THE PROBLEM: Return exactly the lines of the entries, from the one with "Degradation.v" to the last.

Stored data entries:
(* ===== verification/_CoqProject ===== *)
-Q . S2P
Prelude.v
MerkleProof.v
MerkleChain.v
CircuitBreaker.v
RateLimit.v
Ledger.v
CostTracker.v
Quotas.v
OntologyGraph.v
OntologyCycles.v
OntologyLearning.v
Federation.v
EventBus.v
SemanticCache.v
FeatureFlags.v
ModelRouter.v
Regex.v
Symbolic.v
NeuroSymbolic.v
Hierarchy.v
Pool.v
Prompts.v
ChainOfThought.v
Checkpoint.v
CoreTypes.v
Judge.v
Healer.v
Assembly.v
Engine.v
DiGraph.v
Causal.v
Gate.v
AuditLog.v
StaticCheck.v
AtomicIO.v
Memory.v
Pipeline.v
Agents.v
Autonomy.v
Webhooks.v
Degradation.v
Evolution.v
Experiments.v
Leaderboard.v
Feedback.v
Api.v
RegexSpec.v
Security.v
Tracer.v
KnowledgeGraph.v
KnowledgeData.v
Knowledge.v
Ingestion.v
FallbackData.v
Providers.v
Clients.v
Neural.v
ArqWorker.v
Services.v
Sandbox.v
Otlp.v
RedisCache.v
Mcp.v
Grid.v
Grpc.v
Admin.v
Discovery.v
ScannerData.v
Scanner.v
Quality.v
Kernels.v
Settings.v
OntologyQueries.v
PgMemory.v
ExperimentsApi.v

EXERCISE OUTPUT:
Degradation.v
Evolution.v
Experiments.v
Leaderboard.v
Feedback.v
Api.v
RegexSpec.v
Security.v
Tracer.v
KnowledgeGraph.v
KnowledgeData.v
Knowledge.v
Ingestion.v
FallbackData.v
Providers.v
Clients.v
Neural.v
ArqWorker.v
Services.v
Sandbox.v
Otlp.v
RedisCache.v
Mcp.v
Grid.v
Grpc.v
Admin.v
Discovery.v
ScannerData.v
Scanner.v
Quality.v
Kernels.v
Settings.v
OntologyQueries.v
PgMemory.v
ExperimentsApi.v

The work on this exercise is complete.